Self-awareness is a trait that far too many producers lack when it comes to the longevity of their careers, and though Mustard has been criticized for having his songs sound all too familiar, he appears to be searching for growth as a producer. Incorporating live instrumentation when the casual listener probably wouldn’t know the difference is evidence of that, but Mustard reinforces the notion by stating, “It’s really about like, building my sound. It can’t always be the same. It’s just kind of one of the best moves to make it new, because so many people are trying to do the same thing I’m doing, I’m just trying to turn it up a notch. You gotta reinvent yourself…if you don’t, you’ll fall.”

Doing what he does best has worked for him to this point. Mustard recently has seen a new demographic appreciate his music while DJing for several thousand EDM goers at the HARD Summer Festival in Los Angeles, and he will also be joining Skrillex on tour in the fall. Make no mistake about it, Mustard has little interest in crossing over to EDM, as much as he does trying to create a forum for hip-hop DJ’s similar to the mega events EDM fans enjoy. “That’s not my focus on being an EDM DJ…I’m trying to branch out to make it to where hip hop DJ’s can do what the EDM DJ’s do. There’s no hip hop DJ show…there’s no hip hop DJ festivals, know what I’m saying?”

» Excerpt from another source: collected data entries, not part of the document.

(** Key generation that fails when asked to ([fail_gen]), peer ID
    derivation that fails on the key numbered 7, and a serialization that
    fails when asked to ([fail_marshal]). Keys are numbers. *)
Definition fake_GenerateKeyPair (fail_gen : bool) (typ bits : Z)
  : Identity.Gen nat (option nat * option nat * option error) :=
  fun n =>
    if fail_gen then (S n, (None, None, Some (errorString "no entropy")))
    else (S n, (Some n, Some n, None)).

Definition fake_IDFromPublicKey (pub : option nat) : string * option error :=
  match pub with
  | Some 7%nat => (EmptyString, Some (errorString "bad public key"))
  | Some _ => ("12D3KooW"%string, None)
  | None => (EmptyString, Some (errorString "nil public key"))
  end.

Definition fake_MarshalPrivateKey (fail_marshal : bool) (priv : option nat)
  : list Byte.byte * option error :=
  if fail_marshal then ([], Some (errorString "boom"))
  else ([byte_of_nat 8; byte_of_nat 1], None).

Definition fake_base64 (b : list Byte.byte) : string := Hex.EncodeToString b.

Definition fake_GenerateIdentity (fail_gen fail_marshal : bool)
  : Identity.Gen nat (string * string * option error) :=
  Identity.GenerateIdentity nat nat nat (fake_GenerateKeyPair fail_gen)
    fake_IDFromPublicKey (fake_MarshalPrivateKey fail_marshal) fake_base64.

Definition fake_NewKey (fail_gen : bool)
  : Identity.Gen nat (option nat * string * option error) :=
  Identity.NewKey nat nat nat (fake_GenerateKeyPair fail_gen)
    fake_IDFromPublicKey.

(** An apply backend over a world that counts the writes made to the
    cluster; a client is the list of the objects whose writes the cluster
    rejects. The backend runs the mutation; when that fails it reports
    the error, when the object is one the cluster rejects it reports
    [forbidden], and otherwise it writes the object. Objects are numbers;
    1 is named [A] and every other one [B]. *)
Definition fake_CreateOrPatch (client : list nat) (obj : nat)
    (mut : Sync.MutateFn nat) (w : nat)
  : nat * (Sync.OperationResult * option error) :=
  match mut w with
  | (w1, Some e) => (w1, ("unchanged"%string, Some e))
  | (w1, None) =>
      if existsb (Nat.eqb obj) client
      then (w1, ("unchanged"%string, Some (errorString "forbidden")))
      else (S w1, ("updated"%string, None))
  end.

Definition fake_GroupVersionKind (w : nat) (obj : nat)
  : Sync.GroupVersionKind :=
  Sync.mkGVK EmptyString "v1" "ConfigMap".

Definition fake_GetName (w : nat) (obj : nat) : string :=
  if Nat.eqb obj 1 then "A"%string else "B"%string.

(** Both mutations do nothing and succeed. *)
Definition mutA : Sync.MutateFn nat := Sync.ErrFunc None.
Definition mutB : Sync.MutateFn nat := Sync.ErrFunc None.

Definition trackedAB : gmap nat (Sync.MutateFn nat) :=
  <[1%nat := mutA]> (<[2%nat := mutB]> ∅).

(** The two orders in which the entries of [trackedAB] can come. *)
Definition orderAB : list (nat * Sync.MutateFn nat) :=
  [(1%nat, mutA); (2%nat, mutB)].
Definition orderBA : list (nat * Sync.MutateFn nat) :=
  [(2%nat, mutB); (1%nat, mutA)].

(** A client for which every write passes, and one for which the writes
    of [B] are rejected. *)
Definition permissive : list nat := [].
Definition rejectsB : list nat := [2%nat].

Definition fake_run (order : list (nat * Sync.MutateFn nat))
    (client : list nat) : bool * Sync.Effects :=
  Sync.CreateOrPatchTrackedObjects_in fake_GroupVersionKind fake_GetName
    fake_CreateOrPatch order client 0%nat.

End Fakes.

(** ** More concrete collaborators *)

Module MoreFakes.
Import Errors.

(** A mutation made by [ErrFunc] from an upstream error, and a collection
    that tracks it for object 3 beside the two of [Fakes.trackedAB]. *)
Definition mutFail : Sync.MutateFn nat :=
  Sync.ErrFunc (Some (errorString "upstream")).


(** A collection of one object. *)
Definition trackedC : gmap nat (Sync.MutateFn nat) := {[3%nat := mutFail]}.

End MoreFakes.

(** ** The backend's side of a run

    What the apply backend is asked and answers when the entries come in a
    given order, told from the backend alone: each call is answered in the
    world the call before it left, whether that call failed or not. *)

Module SyncSpec.
Import Errors Sync.

Section Backend.

Context {World Object : Type} {Client : Type}.
Variable GetObjectKind_GroupVersionKind : World -> Object -> GroupVersionKind.
Variable GetName : World -> Object -> string.
Variable CreateOrPatch :
  Client -> Object -> MutateFn World -> World ->
  World * (OperationResult * option error).
(** C4 (as the code has it). A run of any action other than [CopyGrubFiles]
    calls [set_result] at most once. A run of [CopyGrubFiles] never calls it
    on a system other than centos and calls it exactly once when none of the
    sources exists; otherwise a copy is attempted for every candidate whose
    destination is absent, a copy that raises not ending the loop, and
    [set_result] is called exactly once for each of these copies that
    raises, in their order: up to three times in one run. Every call has
    level ERROR. *)
Theorem set_result_once_or_once_per_failed_copy (a : action) (h : Host) (d : fs) :
  let t := calls (run a h d) in
  (a <> CopyGrubFiles ->
   (length (results_set t) <= 1)%nat /\ copies_attempted t = []) /\
  (a = CopyGrubFiles ->
   (system_info_id h <> "centos" -> t = []) /\
   (system_info_id h = "centos" ->
    existsb (os_path_exists d) (src_files h) = false ->
    t = [SetResult (unable_to_find_required_file_for_grub_config (missing_files h d))]) /\
   (system_info_id h = "centos" ->
    existsb (os_path_exists d) (src_files h) = true ->
    copies_attempted t =
      map (fun s => (s, dst_of h s))
          (List.filter (fun s => negb (os_path_exists d (dst_of h s))) (src_files h)) /\
    results_set t = map grub_files_not_copied_to_boot_directory (copy_errors t) /\
    length (results_set t) = length (copy_errors t) /\
    (length (copy_errors t) <= 3)%nat)) /\
  Forall (fun r => level r = "ERROR") (results_set t).
Proof.
  intros t. subst t. destruct a; unfold run.
  - split; [| split; [discriminate |]].
    + intros _. unfold NewDefaultEfiBin_run, bind, query, set_result, emit, ret.
      destruct (is_efi h); cbn [negb]; [| rewrite calls_eq; cbn; auto].
      destruct (scan_efibins h d (DEFAULT_INSTALLED_EFIBIN_FILENAMES h) []) as [o m].
      destruct (py_not o); rewrite calls_eq; cbn; auto.
    + unfold NewDefaultEfiBin_run, bind, query, set_result, emit, ret.
      destruct (is_efi h); cbn [negb]; [| rewrite calls_eq; constructor].
      destruct (scan_efibins h d (DEFAULT_INSTALLED_EFIBIN_FILENAMES h) []) as [o m].
      destruct (py_not o); rewrite calls_eq; cbn; repeat constructor.
  - split; [| split; [discriminate |]].
    + intros _. unfold EfibootmgrUtilityInstalled_run, bind, query, set_result, emit, ret.
      destruct (os_path_exists d "/usr/sbin/efibootmgr"); cbn [negb];
        rewrite calls_eq; cbn; auto.
    + unfold EfibootmgrUtilityInstalled_run, bind, query, set_result, emit, ret.
      destruct (os_path_exists d "/usr/sbin/efibootmgr"); cbn [negb];
        rewrite calls_eq; cbn; repeat constructor.
  - split; [intros Hne; now destruct Hne |].
    destruct (String.eqb_spec (system_info_id h) "centos") as [Hid | Hid].
    + rewrite (CopyGrubFiles_run_centos h d Hid).
      destruct (existsb (os_path_exists d) (src_files h)) eqn:Hany; rewrite calls_eq.
      * destruct (copy_loop_results h (src_files h) d) as [Hres _].
        pose proof (copy_loop_errors_bounded h (src_files h) d) as Hlen.
        split.
        { intros _. split; [intros Hother; now destruct Hother |].
          split; [discriminate |]. intros _ _.
          split; [apply copy_loop_attempts;
                  [apply src_files_dst_nonempty | apply src_files_dst_NoDup] |].
          split; [exact Hres |]. split; [| exact Hlen].
          now rewrite Hres, length_map. }
        rewrite Hres. apply Forall_forall. intros r Hin.
        apply list_elem_of_In, in_map_iff in Hin as (err & <- & _). reflexivity.
      * split.
        { intros _. split; [intros Hother; now destruct Hother |].
          split; [reflexivity | discriminate]. }
        cbn. repeat constructor.
    + rewrite (CopyGrubFiles_run_other_system h d Hid), calls_eq.
      split; [| constructor].
      intros _. split; [reflexivity |].
      split; intros Hc; now destruct Hid.
  - split; [| split; [discriminate |]].
    + intros _. destruct (String.eqb_spec (system_info_id h) "centos") as [Hid | Hid].
      * rewrite (RemoveEfiCentos_run_centos h d Hid).
        destruct (os_rmdir h d (CENTOS_EFIDIR_CANONICAL_PATH h)); rewrite calls_eq; cbn; auto.
      * rewrite (RemoveEfiCentos_run_other_system h d Hid), calls_eq. cbn. auto.
    + destruct (String.eqb_spec (system_info_id h) "centos") as [Hid | Hid].
      * rewrite (RemoveEfiCentos_run_centos h d Hid).
        destruct (os_rmdir h d (CENTOS_EFIDIR_CANONICAL_PATH h)); rewrite calls_eq;
          constructor.
      * rewrite (RemoveEfiCentos_run_other_system h d Hid), calls_eq. constructor.
  - split; [| split; [discriminate |]].
    + intros _.
      unfold ReplaceEfiBootEntry_run, call_replace_efi_boot_entry, bind, set_result, emit, ret.
      destruct (replace_efi_boot_entry h d) as [[|message|what] d'];
        rewrite calls_eq; cbn; auto.
    + unfold ReplaceEfiBootEntry_run, call_replace_efi_boot_entry, bind, set_result, emit, ret.
      destruct (replace_efi_boot_entry h d) as [[|message|what] d'];
        rewrite calls_eq; cbn; repeat constructor.
Qed.

Lemma set_result_once_or_once_per_failed_copy_witness :
  system_info_id centos_host = "centos" /\
  existsb (os_path_exists only_grubenv) (src_files centos_host) = true /\
  length (copies_attempted (calls (run CopyGrubFiles centos_host only_grubenv))) = 3%nat /\
  length (copy_errors (calls (run CopyGrubFiles centos_host only_grubenv))) = 2%nat /\
  length (results_set (calls (run CopyGrubFiles centos_host only_grubenv))) = 2%nat.
Proof.
  split; [reflexivity |]. split; [vm_compute; reflexivity |].
  destruct (set_result_once_or_once_per_failed_copy CopyGrubFiles centos_host only_grubenv)
    as (_ & Hcopy & _).
  destruct (Hcopy eq_refl) as (_ & _ & Hsome).
  destruct Hsome as (Hattempts & _ & Hlen & _); [reflexivity | vm_compute; reflexivity |].
  rewrite Hlen, Hattempts. vm_compute. repeat split.
Defined.
(** [v.k] for the property names the handler and [play] read ([type],
    [data], [device], [mediaURL], [location], [ip], [port]); none of them is
    a built-in property of a primitive or an array. *)
Definition json_get (v : option json) (k : string) : completion (option json) :=
  match v with
  | None =>
      Throw (TypeError ("Cannot read properties of undefined (reading '"
                          +:+ k +:+ "')"))
  | Some JsonNull =>
      Throw (TypeError ("Cannot read properties of null (reading '"
                          +:+ k +:+ "')"))
  | Some (JsonObject props) => Normal (json_assoc k props)
  | Some _ => Normal None
  end.

(** [v?.k] *)
Definition json_get_opt (v : option json) (k : string)
  : completion (option json) :=
  match v with
  | None | Some JsonNull => Normal None
  | _ => json_get v k
  end.

(** [String(v)] *)
Fixpoint json_to_string (v : json) : string :=
  match v with
  | JsonNull => "null"
  | JsonBool b => if b then "true" else "false"
  | JsonNumber rendering _ => rendering
  | JsonString s => s
  | JsonArray items =>
      JsString.join ","
        (map (fun x => match x with
                       | JsonNull => EmptyString
                       | _ => json_to_string x
                       end) items)
  | JsonObject _ => "[object Object]"
  end.

Definition json_text (v : option json) : string :=
  match v with None => "undefined" | Some x => json_to_string x end.

Definition json_is (v : option json) (s : string) : bool :=
  match v with
  | Some (JsonString t) => bool_decide (t = s)
  | _ => false
  end.

Inductive reply : Type :=
| Devices (data : list descriptor) (timestamp : N)
| InvalidParameters
| Result (data : playResult)
| CommandError (details : string).

(** The [location], [ip] and [port] that [play] reads from the device of a
    command. *)
Definition target_of (device : option json) : playTarget :=
  mkTarget
    (json_text (default None (settled (json_get device "location"))))
    (json_text (default None (settled (json_get device "ip"))))
    (json_text (default None (settled (json_get device "port")))).

Section Commands.

Context `{Platform}.
Variable JSON_parse : string -> completion json.
Variable net : network.

(** [controller.play(device, mediaURL)] on the values of a command.  With
    a media URL that is not a string, [escapeXml] throws when the arguments
    of the first control request are evaluated. *)
Definition play_command (device mediaURL : option json) : io playResult :=
  match mediaURL with
  | Some (JsonString s) => DLNAController.play net (target_of device) s
  | _ =>
      io_try
        (avTransport ← DLNAController.getDeviceDetails net
                         (target_location (target_of device));
         match avTransport with
         | None => io_lift (Throw (Error unsupported_device))
         | Some _ => io_lift (Throw (not_a_function "str.replace"))
         end)
        (fun err => mret (mkResult false (Some (message err))))
  end.

(** [{ ...d, name: d.name, ip: d.ip, controlURL: d.controlURL, type: d.type }] *)
Definition copy_device (d : descriptor) : descriptor :=
  mkDescriptor (name d) (type d) (manufacturer d) (controlURL d) (ip d)
    (originalLocation d) (port d).

(** The [message] handler.  [scanned] is what the scan started by a
    [discover] command answers, [None] when it never answers; [now] is
    [Date.now()] at the reply.  The result lists the replies sent. *)
Definition on_ws_message (scanned : option (list descriptor)) (now : N)
    (received : string) : io (list reply) :=
  io_try
    (command ← io_lift (JSON_parse received);
     type ← io_lift (json_get (Some command) "type");
     if json_is type "discover"
     then match scanned with
          | Some devices =>
              mret [Devices (copy_device <$> filter (fun _ => True) devices) now]
          | None => mret []
          end
     else if json_is type "play"
     then
       data ← io_lift (json_get (Some command) "data");
       device ← io_lift (json_get_opt data "device");
       mediaURL ← io_lift (json_get_opt data "mediaURL");
       if negb (json_truthy device) || negb (json_truthy mediaURL)
       then mret [InvalidParameters]
       else result ← play_command device mediaURL;
            mret [Result result]
     else mret [])
    (fun err => mret [CommandError (message err)]).

End Commands.

(** The value a command carries under [data.k]. *)
Definition command_field (data : option json) (k : string) : option json :=
  default None (settled (json_get_opt data k)).

(** What a [discover] command is answered with. *)
Definition discover_reply (scanned : option (list descriptor)) (now : N)
  : list reply :=
  match scanned with
  | Some devices => [Devices devices now]
  | None => []
  end.

(** ** [DLNADiscoverer.parseDeviceDescription] with its request

    The resolver over a recorded [network], as the controller is modelled:
    [fetch(location)] is a request of its own, issued once the location has
    passed [isValidHttpUrl]; whatever is thrown after that is caught and
    gives [null]. *)
Module Traced.
Section Resolver.

Context `{Platform}.
Variable net : network.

Given the body of work thus far, it is surprising to hear Mustard’s response when asked the ever popular question as to who he would want to work with that he hasn’t already. “I like Calvin Harris and John Mayer, but I haven’t like, reached out yet or nothing…Disclosure too.” Given the aforementioned, it seems Mustard has a good enough understanding of his place in music, and just how far he can take it if he doesn’t become self-limiting. “I see myself doing everything. I don’t think there’s nothing I can’t do, you know what I’m saying. And there’s nothing I don’t want to do. I’m really trying to take over everything, there’s nothing I can’t take over…I’m just having fun.”